Task prompt - Below is some data. Retype exactly the lines starting at the one with "apply in_map_iff. eauto." and ending at the one with "apply filter_ext. intros".

Records excerpted from a collection -

(** * WeatherBusLite: the master-side query/response driver

    A shallow embedding of [WeatherBusLite.cpp] / [WeatherBusLite.h]
    (the ten-channel version of the library) and the properties of its
    query encoder and response parser.

    Conventions of the embedding:
    - a C [char] is an [ascii]; a [const char*] is the list of characters
      found at the pointer, terminator and what follows it included;
    - [int index] is a [Z]; [unsigned long] readings of [millis()] are [Z]
      with the 32-bit wrap-around of the subtraction written out;
    - the [float &value] out-parameter is passed in and returned;
    - the global [RS485] object and the Arduino timer are an explicit
      [World] threaded through a small monad. *)

From Stdlib Require Import ZArith QArith Ascii String Lia.
From stdpp Require Import base tactics option list strings.

Local Open Scope Z_scope.

(** ** Characters and C strings *)

Definition NUL : ascii := "000"%char.
Definition LF : ascii := "010"%char.
Definition COLON : ascii := ":"%char.

(** The bytes of the C string starting at a pointer: everything before the
    first terminator. This is what a library routine taking a [const char*]
    reads. *)
Fixpoint cstr (s : list ascii) : list ascii :=
  match s with
  | [] => []
  | c :: s' => if (c =? NUL)%char then [] else c :: cstr s'
  end.

(** Modelled from the spec: [strchr] of the C library, which is not part of
    the repository; section 4.2 of the specification has the buffer scanned
    for the first colon byte. The result is the offset of the first
    occurrence of [c] in the C string [s], or [None] for a null pointer; the
    character is compared before the terminator test, and the scan does not
    go past the terminator. *)
Fixpoint strchr (s : list ascii) (c : ascii) : option nat :=
  match s with
  | [] => None
  | x :: s' =>
      if (x =? c)%char then Some 0%nat
      else if (x =? NUL)%char then None
      else S <$> strchr s' c
  end.

(** ** Numeric conversion *)

(** A measurement is represented by the exact rational value of the decimal
    literal that was converted, in lowest terms; the rounding of that value
    to the target's binary [float] format is left outside the model. *)
Definition float : Type := Q.

Definition isspace (c : ascii) : bool :=
  let n := N_of_ascii c in ((n =? 32) || ((9 <=? n) && (n <=? 13)))%N.

Definition isdigit (c : ascii) : bool :=
  let n := N_of_ascii c in ((48 <=? n) && (n <=? 57))%N.

Definition digit_value (c : ascii) : Z := Z.of_N (N_of_ascii c) - 48.

Fixpoint skip_spaces (s : list ascii) : list ascii :=
  match s with
  | c :: s' => if isspace c then skip_spaces s' else s
  | [] => []
  end.

(** Reads a run of decimal digits onto the accumulator [acc]; returns the
    new accumulator, the number of digits read and the rest of the text. *)
Fixpoint read_digits (s : list ascii) (acc : Z) (n : nat) : Z * nat * list ascii :=
  match s with
  | c :: s' => if isdigit c then read_digits s' (acc * 10 + digit_value c) (S n)
               else (acc, n, s)
  | [] => (acc, n, [])
  end.

(** Optional sign: [true] for a minus. *)
Definition read_sign (s : list ascii) : bool * list ascii :=
  match s with
  | c :: s' => if (c =? "-")%char then (true, s')
               else if (c =? "+")%char then (false, s')
               else (false, s)
  | [] => (false, [])
  end.

(** Optional exponent part: [e] or [E], an optional sign and at least one
    digit; anything else is not part of the number and counts as exponent 0. *)
Definition read_exponent (s : list ascii) : Z :=
  match s with
  | c :: s' =>
      if (c =? "e")%char || (c =? "E")%char then
        let '(neg, s1) := read_sign s' in
        let '(e, n, _) := read_digits s1 0 0 in
        match n with
        | O => 0
        | _ => if neg then - e else e
        end
      else 0
  | [] => 0
  end.

(** Modelled from the spec: [atof] of the C library, which is not part of the
    repository. Section 4.2 of the specification fixes its semantics: leading
    white space is skipped, the longest decimal floating-point literal is
    converted, conversion stops at the first character that cannot continue
    the literal, and the result is 0.0 when no digits are found. The special
    forms of some C libraries (infinities, NaN, hexadecimal) are not
    modelled. *)
Definition atof (s : list ascii) : float :=
  let '(neg, s1) := read_sign (skip_spaces s) in
  let '(ip, ni, s2) := read_digits s1 0 0 in
  let '(m, nf, s3) :=
    match s2 with
    | c :: s2' => if (c =? ".")%char then read_digits s2' ip 0 else (ip, O, s2)
    | [] => (ip, O, [])
    end in
  match (ni + nf)%nat with
  | O => 0%Q
  | _ =>
      let e := read_exponent s3 - Z.of_nat nf in
      Qred (((if neg then - m else m) # 1) * Qpower (10 # 1) e)
  end.

Definition chars (s : string) : list ascii := list_ascii_of_string s.

(** ** The world: the RS485 bus object and the millisecond timer *)

Definition WEATHERBUSLITE_RESPONSE_TIMEOUT : Z := 1000.
Definition WEATHERBUSLITE_GRACE : Z := 2.

(** Calls made on the external collaborators ([RS485] and [delay]), in the
    order they are made. [EvPrint s] carries the bytes handed to the
    transport; [EvPrintln] stands for the transport's line terminator. *)
Inductive Call : Type :=
  | EvBegin (baudRate : Z)
  | EvBeginTransmission
  | EvPrint (s : list ascii)
  | EvPrintln
  | EvEndTransmission
  | EvFlush
  | EvDelay (ms : Z)
  | EvReceive
  | EvNoReceive.

(** What one iteration of the scan loop observes: the reading of [millis()]
    in the loop test and, when [RS485.available()] is non-zero, the byte
    that [RS485.read()] hands over in that iteration. *)
Record poll : Type := Poll { tick : Z; incoming : option ascii }.

Record World : Type := mkWorld {
  calls : list Call;      (* calls made so far, oldest first *)
  receiving : bool;       (* receive path enabled *)
  now : Z;                (* current reading of millis() *)
  polls : list poll       (* what the coming loop iterations will observe *)
}.

(** Outcome of a computation: a result, a store outside the response buffer
    (undefined behaviour in C), or a scan loop that is still running when
    the supplied observations end. *)
Inductive result (A : Type) : Type :=
  | Done (a : A)
  | Fault
  | Pending.
Arguments Done {A} a.
Arguments Fault {A}.
Arguments Pending {A}.

Definition M (A : Type) : Type := World → result (A * World).

#[global] Instance M_ret : MRet M := λ A a w, Done (a, w).
#[global] Instance M_bind : MBind M := λ A B f m w,
  match m w with
  | Done (a, w') => f a w'
  | Fault => Fault
  | Pending => Pending
  end.

Definition call (c : Call) : M unit :=
  λ w, Done (tt, mkWorld (calls w ++ [c]) (receiving w) (now w) (polls w)).

Definition ulong (z : Z) : Z := z mod 2 ^ 32.

Definition millis : M Z := λ w, Done (ulong (now w), w).

Definition delay (ms : Z) : M unit :=
  λ w, Done (tt, mkWorld (calls w ++ [EvDelay ms]) (receiving w) (ulong (now w + ms)) (polls w)).

Definition RS485_begin (baudRate : Z) : M unit := call (EvBegin baudRate).
Definition RS485_beginTransmission : M unit := call EvBeginTransmission.
Definition RS485_print (s : list ascii) : M unit := call (EvPrint (cstr s)).
Definition RS485_println : M unit := call EvPrintln.
Definition RS485_endTransmission : M unit := call EvEndTransmission.
Definition RS485_flush : M unit := call EvFlush.

Definition RS485_receive : M unit :=
  λ w, Done (tt, mkWorld (calls w ++ [EvReceive]) true (now w) (polls w)).
Definition RS485_noReceive : M unit :=
  λ w, Done (tt, mkWorld (calls w ++ [EvNoReceive]) false (now w) (polls w)).

(** ** WeatherBusLite::begin and WeatherBusLite::sendQuery *)

Definition begin (baudRate : Z) : M unit := RS485_begin baudRate.

Definition sendQuery (query : list ascii) : M unit :=
  RS485_beginTransmission ;;
  RS485_print query ;;
  RS485_println ;;
  RS485_endTransmission ;;
  RS485_flush ;;
  delay WEATHERBUSLITE_GRACE.

(** ** WeatherBusLite::parseResponse *)

Inductive ParseState : Type := WAIT_FOR_START | READ_PAYLOAD | DONE.

(** The locals of [parseResponse] that live across loop iterations. *)
Record Locals : Type := mkLocals {
  state : ParseState;
  response : list ascii;
  index : Z
}.

(** [sizeof(response)] *)
Definition sizeof_response : Z := 32.

(** [char response[32] = {0}; int index = 0; state = WAIT_FOR_START] *)
Definition locals0 : Locals :=
  mkLocals WAIT_FOR_START (replicate (Z.to_nat sizeof_response) NUL) 0.

(** [response[i] = c]; [None] when [i] is outside the array. *)
Definition store (response : list ascii) (i : Z) (c : ascii) : option (list ascii) :=
  if (0 <=? i) && (i <? Z.of_nat (length response))
  then Some (<[Z.to_nat i := c]> response)
  else None.

(** The [switch (state)] statement, run on one incoming byte. In the test
    [index >= sizeof(response) - 1] the index is converted to the unsigned
    type of [sizeof]; it is never negative, so the comparison is that of
    the integers. *)
Definition step (expectedType incoming : ascii) (l : Locals) : option Locals :=
  match state l with
  | WAIT_FOR_START =>
      if (incoming =? expectedType)%char then
        r ← store (response l) (index l) incoming;
        Some (mkLocals READ_PAYLOAD r (index l + 1))
      else Some l
  | READ_PAYLOAD =>
      if (incoming =? LF)%char || (sizeof_response - 1 <=? index l) then
        r ← store (response l) (index l) NUL;
        Some (mkLocals DONE r (index l))
      else
        r ← store (response l) (index l) incoming;
        Some (mkLocals READ_PAYLOAD r (index l + 1))
  | DONE => Some l
  end.

(** The [if (state == DONE)] block: [Some v] when it executes
    [value = atof(colonPos + 1); return true], [None] when control falls
    through to the next loop iteration. *)
Definition try_finish (l : Locals) : option float :=
  match state l with
  | DONE =>
      match strchr (response l) COLON with
      | Some colonPos => Some (atof (cstr (drop (S colonPos) (response l))))
      | None => None
      end
  | _ => None
  end.

Definition elapsed (t startMillis : Z) : Z := ulong (ulong t - startMillis).

(** The [while] loop. It returns [Some v] when the loop body returns true
    after assigning [v], [None] when the loop test fails, together with the
    clock reading last seen and the observations not yet consumed. *)
Fixpoint scan (expectedType : ascii) (startMillis : Z) (ps : list poll)
    (l : Locals) : result (option float * Z * list poll) :=
  match ps with
  | [] => Pending
  | p :: ps' =>
      if elapsed (tick p) startMillis <? WEATHERBUSLITE_RESPONSE_TIMEOUT then
        match incoming p with
        | Some c =>
            match step expectedType c l with
            | Some l' =>
                match try_finish l' with
                | Some v => Done (Some v, ulong (tick p), ps')
                | None => scan expectedType startMillis ps' l'
                end
            | None => Fault
            end
        | None => scan expectedType startMillis ps' l
        end
      else Done (None, ulong (tick p), ps')
  end.

Definition scan_loop (expectedType : ascii) (startMillis : Z) : M (option float) :=
  λ w,
    match scan expectedType startMillis (polls w) locals0 with
    | Done (r, t, ps) => Done (r, mkWorld (calls w) (receiving w) t ps)
    | Fault => Fault
    | Pending => Pending
    end.

Definition parseResponse (expectedType : ascii) (value : float) : M (bool * float) :=
  startMillis ← millis;
  RS485_receive ;;
  r ← scan_loop expectedType startMillis;
  match r with
  | Some v => mret (true, v)
  | None => RS485_noReceive ;; mret (false, value)
  end.

(** ** The query operations *)

Definition queryTemp (temperature : float) : M (bool * float) :=
  sendQuery (chars "?T" ++ [NUL]) ;; parseResponse "T" temperature.

Definition queryHumidity (humidity : float) : M (bool * float) :=
  sendQuery (chars "?H" ++ [NUL]) ;; parseResponse "H" humidity.

Definition queryPressure (pressure : float) : M (bool * float) :=
  sendQuery (chars "?P" ++ [NUL]) ;; parseResponse "P" pressure.

Definition queryAirQuality (airQuality : float) : M (bool * float) :=
  sendQuery (chars "?A" ++ [NUL]) ;; parseResponse "A" airQuality.

Definition queryUV (UV : float) : M (bool * float) :=
  sendQuery (chars "?U" ++ [NUL]) ;; parseResponse "U" UV.

Definition queryRainfall (rainfall : float) : M (bool * float) :=
  sendQuery (chars "?R" ++ [NUL]) ;; parseResponse "R" rainfall.

Definition queryWindSpeed (windSpeed : float) : M (bool * float) :=
  sendQuery (chars "?W" ++ [NUL]) ;; parseResponse "W" windSpeed.

Definition queryWindDirection (windDirection : float) : M (bool * float) :=
  sendQuery (chars "?D" ++ [NUL]) ;; parseResponse "D" windDirection.

Definition queryCanopyTemperature (canopyTemperature : float) : M (bool * float) :=
  sendQuery (chars "?C" ++ [NUL]) ;; parseResponse "C" canopyTemperature.

Definition queryCustom (queryType : ascii) (value : float) : M (bool * float) :=
  let query := ["?"%char; queryType; NUL] in
  sendQuery query ;; parseResponse queryType value.

(** The nine fixed-channel operations with the channel code of each. *)
Definition fixed_queries : list (ascii * (float → M (bool * float))) :=
  [ ("T"%char, queryTemp);
    ("H"%char, queryHumidity);
    ("P"%char, queryPressure);
    ("A"%char, queryAirQuality);
    ("U"%char, queryUV);
    ("R"%char, queryRainfall);
    ("W"%char, queryWindSpeed);
    ("D"%char, queryWindDirection);
    ("C"%char, queryCanopyTemperature) ].

(** ** The declared interface

    The [public:] and [private:] sections of [class WeatherBusLite], member
    by member in the order of declaration. *)

Inductive ctype : Type := Void | Bool | Char | UInt32 | FloatRef | ConstCharPtr.

Record param : Type := mkParam {
  p_type : ctype;
  p_default : option Z       (* default argument, if one is declared *)
}.
Lemma counters_agree_with_the_store_witness :
  snd (updateStats {| server := one_record; clock := 0; net := [false] |}
         (set_lists empty_page (array [from_store written_row])
                    [from_store written_row])
         {| total_count := undefined; high_count := undefined;
            medium_count := undefined; low_count := undefined |})
  = {| total_count := val 1; high_count := val 1;
       medium_count := val 0; low_count := val 0 |}.
Proof.
  exact (proj1 (counters_agree_with_the_store
                  {| server := one_record; clock := 0; net := [false] |}
                  (set_lists empty_page (array [from_store written_row])
                             [from_store written_row])
                  {| total_count := undefined; high_count := undefined;
                     medium_count := undefined; low_count := undefined |}
                  {| seq := 2; rows := [written_row] |} eq_refl eq_refl)).
Defined.

(** *** Changing a status from the view *)




(** *** The options of the category control *)

Lemma same_value_eq (a b : js string) : same_value a b = true <-> a = b.
Proof.
  destruct a as [| | x], b as [| | y]; simpl;
    try (split; [discriminate | discriminate]);
    try (split; reflexivity).
  rewrite String.eqb_eq. split; [now intros -> | now intros [= ->]].
Qed.

Lemma new_Set_spec (l : list (js string)) :
  NoDup (new_Set l) /\ forall x, In x (new_Set l) <-> In x l.
Proof.
  unfold new_Set.
  assert (H : forall l s,
             NoDup s ->
             NoDup (fold_left set_add l s)
             /\ forall x, In x (fold_left set_add l s) <-> In x s \/ In x l).
  { clear l. induction l as [| a l IH]; intros s Hs; simpl.
    - split; [assumption | intros x; tauto].
    - assert (Hadd : NoDup (set_add s a)
                     /\ forall x, In x (set_add s a) <-> In x s \/ x = a).
      { unfold set_add. destruct (existsb (same_value a) s) eqn:E.
        - split; [assumption |]. intros x. split; [tauto |].
          intros [Hx | ->]; [assumption |].
          apply existsb_exists in E. destruct E as (y & Hy & E).
          apply same_value_eq in E. now subst y.
        - split.
          + apply NoDup_app; [assumption | repeat constructor; intros [] |].
            intros x Hx [Hxa | []]. subst x.
            assert (existsb (same_value a) s = true).
            { apply existsb_exists. exists a. split; [assumption |].
              now apply same_value_eq. }
            congruence.
          + intros x. rewrite in_app_iff. simpl. split.
            * intros [Hx | [<- | []]]; auto.
            * intros [Hx | ->]; auto. }
      destruct Hadd as [Hnd Hin]. destruct (IH _ Hnd) as [Hnd' Hin'].
      split; [assumption |]. intros x. rewrite Hin', Hin.
      split; [intros [[Hx | ->] | Hx] | intros [Hx | [<- | Hx]]]; auto. }
  destruct (H l [] (NoDup_nil _)) as [Hnd Hin].
  split; [assumption |]. intros x. rewrite Hin. simpl. tauto.
Qed.

Lemma insert_by_perm {A : Type} (le : A -> A -> bool) (x : A) (l : list A) :
  Permutation (insert_by le x l) (x :: l).
Proof.
  induction l as [| y l IH]; simpl; [reflexivity |].
  destruct (le x y); [reflexivity |].
  rewrite IH. apply perm_swap.
Qed.

Lemma sort_by_perm {A : Type} (le : A -> A -> bool) (l : list A) :
  Permutation (sort_by le l) l.
Proof.
  unfold sort_by. induction l as [| x l IH]; simpl; [reflexivity |].
  rewrite insert_by_perm. now constructor.
Qed.

Lemma sort_by_sorted {A : Type} (le : A -> A -> bool) :
  (forall x y, le x y = false -> le y x = true) ->
  (forall x y z, le x y = true -> le y z = true -> le x z = true) ->
  forall l, StronglySorted (fun a b => le a b = true) (sort_by le l).
Proof.
  intros Htotal Htrans. unfold sort_by.
  induction l as [| x l IH]; simpl; [constructor |].
  revert IH. generalize (fold_right (insert_by le) [] l). clear l.
  induction l as [| y l IHl]; simpl; intros Hs.
  - repeat constructor.
  - inversion Hs as [| ? ? Hsl Hy]; subst.
    destruct (le x y) eqn:E.
    + constructor; [assumption |]. constructor; [assumption |].
      eapply Forall_impl; [| exact Hy]. simpl. intros z Hz.
      eapply Htrans; eassumption.
    + constructor; [now apply IHl |].
      apply (Permutation_Forall (Permutation_sym (insert_by_perm le x l))).
      constructor; [now apply Htotal | assumption].
Qed.

Lemma default_le_total (x y : js string) :
  default_le x y = false -> default_le y x = true.
Proof.
  destruct x as [| | a], y as [| | b]; simpl; try discriminate;
    try reflexivity; intros E;
    match goal with
    | |- (?u <=? ?v)%string = true =>
        destruct (String.leb_total u v); [assumption | congruence]
    end.
Qed.

Lemma default_le_trans (x y z : js string) :
  default_le x y = true -> default_le y z = true -> default_le x z = true.
Proof.
  destruct x as [| | a], y as [| | b], z as [| | c]; simpl;
    try discriminate; try reflexivity; apply string_leb_trans.
Qed.

(** X18.  The category control is offered one option per distinct
    category of the loaded records: the options already there are
    kept, the ones appended hold no category twice, hold exactly the
    categories that occur, and come in ascending order with an absent
    category last.  Picking an appended category that is a non-empty
    text, with the search box empty and the other controls unset,
    shows exactly the records of that category, and at least one. *)
Theorem every_category_is_offered_once `{Host} (p : Page)
    (l : list ViewArticle) (options : list (js string)) :
  articles p = array l ->
  exists added,
    populateCategoryFilter p options = (options ++ added)%list
    /\ NoDup added
    /\ (forall c, In c added <-> exists a, In a l /\ category_of a = c)
    /\ StronglySorted (fun a b => default_le a b = true) added
    /\ (forall c, In (val c) added -> c <> "" ->
                  search p = "" -> priority_filter p = "" ->
                  funnel_filter p = "" -> status_filter p = "" ->
                  filteredArticles (applyFilters (pick_category c p))
                  = filter (fun a => same_value (category_of a) (val c)) l
                  /\ filteredArticles (applyFilters (pick_category c p))
                     <> []).
Proof.
  intros Hl. unfold populateCategoryFilter. rewrite Hl.
  exists (sort_by default_le (new_Set (map category_of l))).
  destruct (new_Set_spec (map category_of l)) as [Hnd Hin].
  pose proof (sort_by_perm default_le (new_Set (map category_of l))) as Hp.
  assert (Hmem : forall c,
             In c (sort_by default_le (new_Set (map category_of l)))
             <-> exists a, In a l /\ category_of a = c).
  { intros c. split.
    - intros Hc. apply (Permutation_in _ Hp) in Hc. apply Hin in Hc.
      apply in_map_iff in Hc. destruct Hc as (a & Ha & Hal). eauto.
    - intros (a & Hal & Ha).
      apply (Permutation_in _ (Permutation_sym Hp)). apply Hin.
      apply in_map_iff. eauto. }
  split; [reflexivity |].
  split; [exact (Permutation_NoDup (Permutation_sym Hp) Hnd) |].
  split; [exact Hmem |].
  split; [apply sort_by_sorted;
          [apply default_le_total | apply default_le_trans] |].
  intros c Hc Hne Hs Hpr Hf Hst.
  assert (Hfilter : filteredArticles (applyFilters (pick_category c p))
                    = filter (fun a => same_value (category_of a) (val c)) l).
  { unfold applyFilters. simpl. rewrite Hl. simpl.
    apply filter_ext. intros a. unfold matches, unset_or_equal. simpl.
    rewrite Hs, Hpr, Hf, Hst, toLowerCase_empty. simpl.
    rewrite (proj2 (String.eqb_neq c "") Hne). simpl.
    rewrite !andb_true_r. now destruct (category_of a). }
  split; [exact Hfilter |]. rewrite Hfilter.
  apply Hmem in Hc. destruct Hc as (a & Hal & Ha). intros Hnil.
  assert (Hina : In a (filter (fun x => same_value (category_of x) (val c)) l)).
  { apply filter_In. split; [assumption |]. rewrite Ha.
    now apply same_value_eq. }
  rewrite Hnil in Hina. contradiction.
Qed.

(** The widget and the gadget give the options A and B. *)
Lemma every_category_is_offered_once_witness :
  exists added,
    populateCategoryFilter (two_records "" "") [val ""]
    = ([val ""] ++ added)%list
    /\ NoDup added
    /\ (forall c, In c added
                  <-> exists a, In a [from_store widget; from_store gadget]
                                /\ category_of a = c).
Proof.
  destruct (@every_category_is_offered_once (plain_host None)
              (two_records "" "")
              [from_store widget; from_store gadget] [val ""] eq_refl)
    as (added & Heq & Hnd & Hmem & _).
  exists added. split; [exact Heq | split; [exact Hnd | exact Hmem]].
Defined.

(** * Reading one record *)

Solution -
      apply in_map_iff. eauto. }
  split; [reflexivity |].
  split; [exact (Permutation_NoDup (Permutation_sym Hp) Hnd) |].
  split; [exact Hmem |].
  split; [apply sort_by_sorted;
          [apply default_le_total | apply default_le_trans] |].
  intros c Hc Hne Hs Hpr Hf Hst.
  assert (Hfilter : filteredArticles (applyFilters (pick_category c p))
                    = filter (fun a => same_value (category_of a) (val c)) l).
  { unfold applyFilters. simpl. rewrite Hl. simpl.
    apply filter_ext. intros a. unfold matches, unset_or_equal. simpl.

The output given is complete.